[[ Provided records, beginning ]]
(* ===== verification/Sha256.v ===== *)
(** * The hash functions of libsecp256k1 (libsecp256k1/src/hash_impl.h)

    SHA-256 on a stream, HMAC-SHA256 and the RFC 6979 generator, translated from
    the code; the proofs are in Sha256Facts.v. *)

From Stdlib Require Import ZArith Lia List.
From stdpp Require Import base list.
From S2P Require Import Prelude Words Fips.
Local Open Scope Z_scope.
Local Open Scope word_scope.

Module Sha256.

(** ** The macros *)

Definition Ch (x y z : Z) : Z := Z.lxor z (Z.land x (Z.lxor y z)).
Definition Maj (x y z : Z) : Z := Z.lor (Z.land x y) (Z.land z (Z.lor x y)).
Definition Sigma0 (x : Z) : Z :=
  Z.lxor (Z.lxor (Z.lor (Z.shiftr x 2) (u32 (Z.shiftl x 30))) (Z.lor (Z.shiftr x 13) (u32 (Z.shiftl x 19))))
    (Z.lor (Z.shiftr x 22) (u32 (Z.shiftl x 10))).
Definition Sigma1 (x : Z) : Z :=
  Z.lxor (Z.lxor (Z.lor (Z.shiftr x 6) (u32 (Z.shiftl x 26))) (Z.lor (Z.shiftr x 11) (u32 (Z.shiftl x 21))))
    (Z.lor (Z.shiftr x 25) (u32 (Z.shiftl x 7))).
Definition sigma0 (x : Z) : Z :=
  Z.lxor (Z.lxor (Z.lor (Z.shiftr x 7) (u32 (Z.shiftl x 25))) (Z.lor (Z.shiftr x 18) (u32 (Z.shiftl x 14))))
    (Z.shiftr x 3).
Definition sigma1 (x : Z) : Z :=
  Z.lxor (Z.lxor (Z.lor (Z.shiftr x 17) (u32 (Z.shiftl x 15))) (Z.lor (Z.shiftr x 19) (u32 (Z.shiftl x 13))))
    (Z.shiftr x 10).

(** The new values of [d] and [h]. *)
Definition Round (a b c d e f g h k w : Z) : Z * Z :=
  let t1 := u32 (u32 (u32 (u32 (h + Sigma1 e) + Ch e f g) + k) + w) in
  let t2 := u32 (Sigma0 a + Maj a b c) in
  (u32 (d + t1), u32 (t1 + t2)).

(** On a little-endian machine. *)
Definition BE32 (p : Z) : Z :=
  u32 (Z.lor (Z.lor (Z.lor (Z.shiftl (Z.land p 0xFF) 24) (Z.shiftl (Z.land p 0xFF00) 8))
    (Z.shiftr (Z.land p 0xFF0000) 8)) (Z.shiftr (Z.land p 0xFF000000) 24)).

(** [buf] is the byte view of [uint32_t buf[16]]. *)
Record secp256k1_sha256_t := mkSha { s : S8; buf : bytes; bytes_ : Z }.

Definition secp256k1_sha256_initialize (buf : bytes) : secp256k1_sha256_t :=
  mkSha (mkS8 0x6a09e667 0xbb67ae85 0x3c6ef372 0xa54ff53a 0x510e527f 0x9b05688c 0x1f83d9ab 0x5be0cd19)
    buf 0.

(** [((uint32_t * )buf)[i]]. *)
Definition word_at (buf : bytes) (i : Z) : Z := le_word (take 4 (drop (Z.to_nat (4 * i)) buf)).

(** The sixteen words [w0 .. w15]. *)
Record W16 := mkW16 {
  w_0 : Z; w_1 : Z; w_2 : Z; w_3 : Z; w_4 : Z; w_5 : Z; w_6 : Z; w_7 : Z;
  w_8 : Z; w_9 : Z; w_10 : Z; w_11 : Z; w_12 : Z; w_13 : Z; w_14 : Z; w_15 : Z }.

Definition rounds_0_15 (chunk : Z -> Z) (r : S8) : S8 * W16 :=
  let '(mkS8 a b c d e f g h) := r in
  let w0 := BE32 (chunk 0) in let '(d, h) := Round a b c d e f g h 0x428a2f98 w0 in
  let w1 := BE32 (chunk 1) in let '(c, g) := Round h a b c d e f g 0x71374491 w1 in
  let w2 := BE32 (chunk 2) in let '(b, f) := Round g h a b c d e f 0xb5c0fbcf w2 in
  let w3 := BE32 (chunk 3) in let '(a, e) := Round f g h a b c d e 0xe9b5dba5 w3 in
  let w4 := BE32 (chunk 4) in let '(h, d) := Round e f g h a b c d 0x3956c25b w4 in
  let w5 := BE32 (chunk 5) in let '(g, c) := Round d e f g h a b c 0x59f111f1 w5 in
  let w6 := BE32 (chunk 6) in let '(f, b) := Round c d e f g h a b 0x923f82a4 w6 in
  let w7 := BE32 (chunk 7) in let '(e, a) := Round b c d e f g h a 0xab1c5ed5 w7 in
  let w8 := BE32 (chunk 8) in let '(d, h) := Round a b c d e f g h 0xd807aa98 w8 in
  let w9 := BE32 (chunk 9) in let '(c, g) := Round h a b c d e f g 0x12835b01 w9 in
  let w10 := BE32 (chunk 10) in let '(b, f) := Round g h a b c d e f 0x243185be w10 in
  let w11 := BE32 (chunk 11) in let '(a, e) := Round f g h a b c d e 0x550c7dc3 w11 in
  let w12 := BE32 (chunk 12) in let '(h, d) := Round e f g h a b c d 0x72be5d74 w12 in
  let w13 := BE32 (chunk 13) in let '(g, c) := Round d e f g h a b c 0x80deb1fe w13 in
  let w14 := BE32 (chunk 14) in let '(f, b) := Round c d e f g h a b 0x9bdc06a7 w14 in
  let w15 := BE32 (chunk 15) in let '(e, a) := Round b c d e f g h a 0xc19bf174 w15 in
  (mkS8 a b c d e f g h, mkW16 w0 w1 w2 w3 w4 w5 w6 w7 w8 w9 w10 w11 w12 w13 w14 w15).

Definition rounds_16_31 (r : S8) (w : W16) : S8 * W16 :=
  let '(mkS8 a b c d e f g h) := r in
  let '(mkW16 w0 w1 w2 w3 w4 w5 w6 w7 w8 w9 w10 w11 w12 w13 w14 w15) := w in
  let w0 := u32 (w0 + u32 ((u32 (sigma1 w14 + w9)) + sigma0 w1)) in
  let '(d, h) := Round a b c d e f g h 0xe49b69c1 w0 in
  let w1 := u32 (w1 + u32 ((u32 (sigma1 w15 + w10)) + sigma0 w2)) in
  let '(c, g) := Round h a b c d e f g 0xefbe4786 w1 in
  let w2 := u32 (w2 + u32 ((u32 (sigma1 w0 + w11)) + sigma0 w3)) in
  let '(b, f) := Round g h a b c d e f 0x0fc19dc6 w2 in
  let w3 := u32 (w3 + u32 ((u32 (sigma1 w1 + w12)) + sigma0 w4)) in
  let '(a, e) := Round f g h a b c d e 0x240ca1cc w3 in
  let w4 := u32 (w4 + u32 ((u32 (sigma1 w2 + w13)) + sigma0 w5)) in
  let '(h, d) := Round e f g h a b c d 0x2de92c6f w4 in
  let w5 := u32 (w5 + u32 ((u32 (sigma1 w3 + w14)) + sigma0 w6)) in
  let '(g, c) := Round d e f g h a b c 0x4a7484aa w5 in
  let w6 := u32 (w6 + u32 ((u32 (sigma1 w4 + w15)) + sigma0 w7)) in
  let '(f, b) := Round c d e f g h a b 0x5cb0a9dc w6 in
  let w7 := u32 (w7 + u32 ((u32 (sigma1 w5 + w0)) + sigma0 w8)) in
  let '(e, a) := Round b c d e f g h a 0x76f988da w7 in
  let w8 := u32 (w8 + u32 ((u32 (sigma1 w6 + w1)) + sigma0 w9)) in
  let '(d, h) := Round a b c d e f g h 0x983e5152 w8 in
  let w9 := u32 (w9 + u32 ((u32 (sigma1 w7 + w2)) + sigma0 w10)) in
  let '(c, g) := Round h a b c d e f g 0xa831c66d w9 in
  let w10 := u32 (w10 + u32 ((u32 (sigma1 w8 + w3)) + sigma0 w11)) in
  let '(b, f) := Round g h a b c d e f 0xb00327c8 w10 in
  let w11 := u32 (w11 + u32 ((u32 (sigma1 w9 + w4)) + sigma0 w12)) in
  let '(a, e) := Round f g h a b c d e 0xbf597fc7 w11 in
  let w12 := u32 (w12 + u32 ((u32 (sigma1 w10 + w5)) + sigma0 w13)) in
  let '(h, d) := Round e f g h a b c d 0xc6e00bf3 w12 in
  let w13 := u32 (w13 + u32 ((u32 (sigma1 w11 + w6)) + sigma0 w14)) in
  let '(g, c) := Round d e f g h a b c 0xd5a79147 w13 in
  let w14 := u32 (w14 + u32 ((u32 (sigma1 w12 + w7)) + sigma0 w15)) in
  let '(f, b) := Round c d e f g h a b 0x06ca6351 w14 in
  let w15 := u32 (w15 + u32 ((u32 (sigma1 w13 + w8)) + sigma0 w0)) in
  let '(e, a) := Round b c d e f g h a 0x14292967 w15 in
  (mkS8 a b c d e f g h, mkW16 w0 w1 w2 w3 w4 w5 w6 w7 w8 w9 w10 w11 w12 w13 w14 w15).

Definition rounds_32_47 (r : S8) (w : W16) : S8 * W16 :=
  let '(mkS8 a b c d e f g h) := r in
  let '(mkW16 w0 w1 w2 w3 w4 w5 w6 w7 w8 w9 w10 w11 w12 w13 w14 w15) := w in
  let w0 := u32 (w0 + u32 ((u32 (sigma1 w14 + w9)) + sigma0 w1)) in
  let '(d, h) := Round a b c d e f g h 0x27b70a85 w0 in
  let w1 := u32 (w1 + u32 ((u32 (sigma1 w15 + w10)) + sigma0 w2)) in
  let '(c, g) := Round h a b c d e f g 0x2e1b2138 w1 in
  let w2 := u32 (w2 + u32 ((u32 (sigma1 w0 + w11)) + sigma0 w3)) in
  let '(b, f) := Round g h a b c d e f 0x4d2c6dfc w2 in
  let w3 := u32 (w3 + u32 ((u32 (sigma1 w1 + w12)) + sigma0 w4)) in
  let '(a, e) := Round f g h a b c d e 0x53380d13 w3 in
  let w4 := u32 (w4 + u32 ((u32 (sigma1 w2 + w13)) + sigma0 w5)) in
  let '(h, d) := Round e f g h a b c d 0x650a7354 w4 in
  let w5 := u32 (w5 + u32 ((u32 (sigma1 w3 + w14)) + sigma0 w6)) in
  let '(g, c) := Round d e f g h a b c 0x766a0abb w5 in
  let w6 := u32 (w6 + u32 ((u32 (sigma1 w4 + w15)) + sigma0 w7)) in
  let '(f, b) := Round c d e f g h a b 0x81c2c92e w6 in
  let w7 := u32 (w7 + u32 ((u32 (sigma1 w5 + w0)) + sigma0 w8)) in
  let '(e, a) := Round b c d e f g h a 0x92722c85 w7 in
  let w8 := u32 (w8 + u32 ((u32 (sigma1 w6 + w1)) + sigma0 w9)) in
  let '(d, h) := Round a b c d e f g h 0xa2bfe8a1 w8 in
  let w9 := u32 (w9 + u32 ((u32 (sigma1 w7 + w2)) + sigma0 w10)) in
  let '(c, g) := Round h a b c d e f g 0xa81a664b w9 in
  let w10 := u32 (w10 + u32 ((u32 (sigma1 w8 + w3)) + sigma0 w11)) in
  let '(b, f) := Round g h a b c d e f 0xc24b8b70 w10 in
  let w11 := u32 (w11 + u32 ((u32 (sigma1 w9 + w4)) + sigma0 w12)) in
  let '(a, e) := Round f g h a b c d e 0xc76c51a3 w11 in
  let w12 := u32 (w12 + u32 ((u32 (sigma1 w10 + w5)) + sigma0 w13)) in
  let '(h, d) := Round e f g h a b c d 0xd192e819 w12 in
  let w13 := u32 (w13 + u32 ((u32 (sigma1 w11 + w6)) + sigma0 w14)) in
  let '(g, c) := Round d e f g h a b c 0xd6990624 w13 in
  let w14 := u32 (w14 + u32 ((u32 (sigma1 w12 + w7)) + sigma0 w15)) in
  let '(f, b) := Round c d e f g h a b 0xf40e3585 w14 in
  let w15 := u32 (w15 + u32 ((u32 (sigma1 w13 + w8)) + sigma0 w0)) in
  let '(e, a) := Round b c d e f g h a 0x106aa070 w15 in
  (mkS8 a b c d e f g h, mkW16 w0 w1 w2 w3 w4 w5 w6 w7 w8 w9 w10 w11 w12 w13 w14 w15).

Definition rounds_48_63 (r : S8) (w : W16) : S8 :=
  let '(mkS8 a b c d e f g h) := r in
  let '(mkW16 w0 w1 w2 w3 w4 w5 w6 w7 w8 w9 w10 w11 w12 w13 w14 w15) := w in
  let w0 := u32 (w0 + u32 ((u32 (sigma1 w14 + w9)) + sigma0 w1)) in
  let '(d, h) := Round a b c d e f g h 0x19a4c116 w0 in
  let w1 := u32 (w1 + u32 ((u32 (sigma1 w15 + w10)) + sigma0 w2)) in
  let '(c, g) := Round h a b c d e f g 0x1e376c08 w1 in
  let w2 := u32 (w2 + u32 ((u32 (sigma1 w0 + w11)) + sigma0 w3)) in
  let '(b, f) := Round g h a b c d e f 0x2748774c w2 in
  let w3 := u32 (w3 + u32 ((u32 (sigma1 w1 + w12)) + sigma0 w4)) in
  let '(a, e) := Round f g h a b c d e 0x34b0bcb5 w3 in
  let w4 := u32 (w4 + u32 ((u32 (sigma1 w2 + w13)) + sigma0 w5)) in
  let '(h, d) := Round e f g h a b c d 0x391c0cb3 w4 in
  let w5 := u32 (w5 + u32 ((u32 (sigma1 w3 + w14)) + sigma0 w6)) in
  let '(g, c) := Round d e f g h a b c 0x4ed8aa4a w5 in
  let w6 := u32 (w6 + u32 ((u32 (sigma1 w4 + w15)) + sigma0 w7)) in
  let '(f, b) := Round c d e f g h a b 0x5b9cca4f w6 in
  let w7 := u32 (w7 + u32 ((u32 (sigma1 w5 + w0)) + sigma0 w8)) in
  let '(e, a) := Round b c d e f g h a 0x682e6ff3 w7 in
  let w8 := u32 (w8 + u32 ((u32 (sigma1 w6 + w1)) + sigma0 w9)) in
  let '(d, h) := Round a b c d e f g h 0x748f82ee w8 in
  let w9 := u32 (w9 + u32 ((u32 (sigma1 w7 + w2)) + sigma0 w10)) in
  let '(c, g) := Round h a b c d e f g 0x78a5636f w9 in
  let w10 := u32 (w10 + u32 ((u32 (sigma1 w8 + w3)) + sigma0 w11)) in
  let '(b, f) := Round g h a b c d e f 0x84c87814 w10 in
  let w11 := u32 (w11 + u32 ((u32 (sigma1 w9 + w4)) + sigma0 w12)) in
  let '(a, e) := Round f g h a b c d e 0x8cc70208 w11 in
  let w12 := u32 (w12 + u32 ((u32 (sigma1 w10 + w5)) + sigma0 w13)) in
  let '(h, d) := Round e f g h a b c d 0x90befffa w12 in
  let w13 := u32 (w13 + u32 ((u32 (sigma1 w11 + w6)) + sigma0 w14)) in
  let '(g, c) := Round d e f g h a b c 0xa4506ceb w13 in
  let '(f, b) := Round c d e f g h a b 0xbef9a3f7 (u32 ((u32 ((u32 (w14 + sigma1 w12)) + w7)) + sigma0 w15)) in
  let '(e, a) := Round b c d e f g h a 0xc67178f2 (u32 ((u32 ((u32 (w15 + sigma1 w13)) + w8)) + sigma0 w0)) in
  mkS8 a b c d e f g h.

Definition secp256k1_sha256_transform (s : S8) (buf : bytes) : S8 :=
  let '(r, w) := rounds_0_15 (word_at buf) s in
  let '(r, w) := rounds_16_31 r w in
  let '(r, w) := rounds_32_47 r w in
  let '(mkS8 a b c d e f g h) := rounds_48_63 r w in
  mkS8 (u32 (s_0 s + a)) (u32 (s_1 s + b)) (u32 (s_2 s + c)) (u32 (s_3 s + d))
       (u32 (s_4 s + e)) (u32 (s_5 s + f)) (u32 (s_6 s + g)) (u32 (s_7 s + h)).

(** [secp256k1_sha256_write]: the loop, and the copy of what remains. *)
Fixpoint write_loop (fuel : nat) (h : secp256k1_sha256_t) (bufsize : nat) (data : bytes)
  : secp256k1_sha256_t * nat * bytes :=
  match fuel with
  | O => (h, bufsize, data)
  | S fuel' =>
      if (64 <=? bufsize + length data)%nat then
        let b := memcpy (buf h) bufsize (take (64 - bufsize) data) in
        write_loop fuel' (mkSha (secp256k1_sha256_transform (s h) b) b (bytes_ h)) 0
          (drop (64 - bufsize) data)
      else (h, bufsize, data)
  end.

Definition secp256k1_sha256_write (h : secp256k1_sha256_t) (data : bytes) : secp256k1_sha256_t :=
  let bufsize := Z.to_nat (Z.land (bytes_ h) 0x3F) in
  let h := mkSha (s h) (buf h) (u64 (bytes_ h + Z.of_nat (length data))) in
  let '(h, bufsize, data) := write_loop (S (length data)) h bufsize data in
  if (length data =? 0)%nat then h
  else mkSha (s h) (memcpy (buf h) bufsize data) (bytes_ h).

Definition pad : bytes := 0x80 :: repeat 0 63.

(** The state, with its words cleared, and the digest. *)
Definition secp256k1_sha256_finalize (h : secp256k1_sha256_t) : secp256k1_sha256_t * bytes :=
  let sizedesc0 := BE32 (Z.shiftr (bytes_ h) 29) in
  let sizedesc1 := BE32 (u64 (Z.shiftl (bytes_ h) 3)) in
  let n := 1 + (119 - bytes_ h mod 64) mod 64 in
  let h := secp256k1_sha256_write h (take (Z.to_nat n) pad) in
  let h := secp256k1_sha256_write h (le_bytes 4 sizedesc0 ++ le_bytes 4 sizedesc1) in
  let out i := le_bytes 4 (BE32 i) in
  (mkSha (mkS8 0 0 0 0 0 0 0 0) (buf h) (bytes_ h),
   out (s_0 (s h)) ++ out (s_1 (s h)) ++ out (s_2 (s h)) ++ out (s_3 (s h)) ++
   out (s_4 (s h)) ++ out (s_5 (s h)) ++ out (s_6 (s h)) ++ out (s_7 (s h))).

(** ** HMAC *)

Record secp256k1_hmac_sha256_t := mkHmac { inner : secp256k1_sha256_t; outer : secp256k1_sha256_t }.

(** [junk] is what the uninitialised buffers hold. *)
Definition secp256k1_hmac_sha256_initialize (junk : bytes) (key : bytes) : secp256k1_hmac_sha256_t :=
  let rkey :=
    if (length key <=? 64)%nat then key ++ repeat 0 (64 - length key)
    else
      let sha256 := secp256k1_sha256_write (secp256k1_sha256_initialize junk) key in
      snd (secp256k1_sha256_finalize sha256) ++ repeat 0 32 in
  let rkey := map (fun b => Z.lxor b 0x5c) rkey in
  let outer := secp256k1_sha256_write (secp256k1_sha256_initialize junk) rkey in
  let rkey := map (fun b => Z.lxor b (Z.lxor 0x5c 0x36)) rkey in
  let inner := secp256k1_sha256_write (secp256k1_sha256_initialize junk) rkey in
  mkHmac inner outer.

Definition secp256k1_hmac_sha256_write (h : secp256k1_hmac_sha256_t) (data : bytes)
  : secp256k1_hmac_sha256_t :=
  mkHmac (secp256k1_sha256_write (inner h) data) (outer h).

Definition secp256k1_hmac_sha256_finalize (h : secp256k1_hmac_sha256_t)
  : secp256k1_hmac_sha256_t * bytes :=
  let '(inner, temp) := secp256k1_sha256_finalize (inner h) in
  let outer := secp256k1_sha256_write (outer h) temp in
  let '(outer, out32) := secp256k1_sha256_finalize outer in
  (mkHmac inner outer, out32).

(** ** RFC 6979 *)

Record secp256k1_rfc6979_hmac_sha256_t := mkRng { v : bytes; k : bytes; retry : Z }.

(** [initialize(&hmac, key, 32); write each part; finalize]. *)
Definition hmac_parts (junk key : bytes) (parts : list bytes) : bytes :=
  snd (secp256k1_hmac_sha256_finalize
    (fold_left secp256k1_hmac_sha256_write parts (secp256k1_hmac_sha256_initialize junk key))).

Definition secp256k1_rfc6979_hmac_sha256_initialize (junk key : bytes) : secp256k1_rfc6979_hmac_sha256_t :=
  let v := repeat 1 32 in
  let k := repeat 0 32 in
  let k := hmac_parts junk k [v; [0]; key] in
  let v := hmac_parts junk k [v] in
  let k := hmac_parts junk k [v; [1]; key] in
  let v := hmac_parts junk k [v] in
  mkRng v k 0.

(** The [while (outlen > 0)] loop: the new [v] and the output. *)
Fixpoint generate_loop (fuel : nat) (junk v k : bytes) (outlen : nat) : bytes * bytes :=
  match fuel with
  | O => (v, [])
  | S fuel' =>
      if (outlen =? 0)%nat then (v, [])
      else
        let v := hmac_parts junk k [v] in
        let now := Nat.min outlen 32 in
        let '(v', out) := generate_loop fuel' junk v k (outlen - now) in
        (v', take now v ++ out)
  end.

Definition secp256k1_rfc6979_hmac_sha256_generate (junk : bytes) (rng : secp256k1_rfc6979_hmac_sha256_t)
    (outlen : nat) : secp256k1_rfc6979_hmac_sha256_t * bytes :=
  let '(v, k) :=
    if retry rng =? 0 then (v rng, k rng)
    else
      let k := hmac_parts junk (k rng) [v rng; [0]] in
      (hmac_parts junk k [v rng], k) in
  let '(v, out) := generate_loop outlen junk v k outlen in
  (mkRng v k 1, out).

Definition secp256k1_rfc6979_hmac_sha256_finalize (rng : secp256k1_rfc6979_hmac_sha256_t)
  : secp256k1_rfc6979_hmac_sha256_t := mkRng (repeat 0 32) (repeat 0 32) 0.

End Sha256.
[[ Provided records, end ]]
Directions for this task: All lines above between those holding "0xa4506ceb w13 in" and "Definition secp256k1_sha256_write (h", inclusive, must be set down unchanged, and no other line may be included.

The completed task:
  let '(g, c) := Round d e f g h a b c 0xa4506ceb w13 in
  let '(f, b) := Round c d e f g h a b 0xbef9a3f7 (u32 ((u32 ((u32 (w14 + sigma1 w12)) + w7)) + sigma0 w15)) in
  let '(e, a) := Round b c d e f g h a 0xc67178f2 (u32 ((u32 ((u32 (w15 + sigma1 w13)) + w8)) + sigma0 w0)) in
  mkS8 a b c d e f g h.

Definition secp256k1_sha256_transform (s : S8) (buf : bytes) : S8 :=
  let '(r, w) := rounds_0_15 (word_at buf) s in
  let '(r, w) := rounds_16_31 r w in
  let '(r, w) := rounds_32_47 r w in
  let '(mkS8 a b c d e f g h) := rounds_48_63 r w in
  mkS8 (u32 (s_0 s + a)) (u32 (s_1 s + b)) (u32 (s_2 s + c)) (u32 (s_3 s + d))
       (u32 (s_4 s + e)) (u32 (s_5 s + f)) (u32 (s_6 s + g)) (u32 (s_7 s + h)).

(** [secp256k1_sha256_write]: the loop, and the copy of what remains. *)
Fixpoint write_loop (fuel : nat) (h : secp256k1_sha256_t) (bufsize : nat) (data : bytes)
  : secp256k1_sha256_t * nat * bytes :=
  match fuel with
  | O => (h, bufsize, data)
  | S fuel' =>
      if (64 <=? bufsize + length data)%nat then
        let b := memcpy (buf h) bufsize (take (64 - bufsize) data) in
        write_loop fuel' (mkSha (secp256k1_sha256_transform (s h) b) b (bytes_ h)) 0
          (drop (64 - bufsize) data)
      else (h, bufsize, data)
  end.

Definition secp256k1_sha256_write (h : secp256k1_sha256_t) (data : bytes) : secp256k1_sha256_t :=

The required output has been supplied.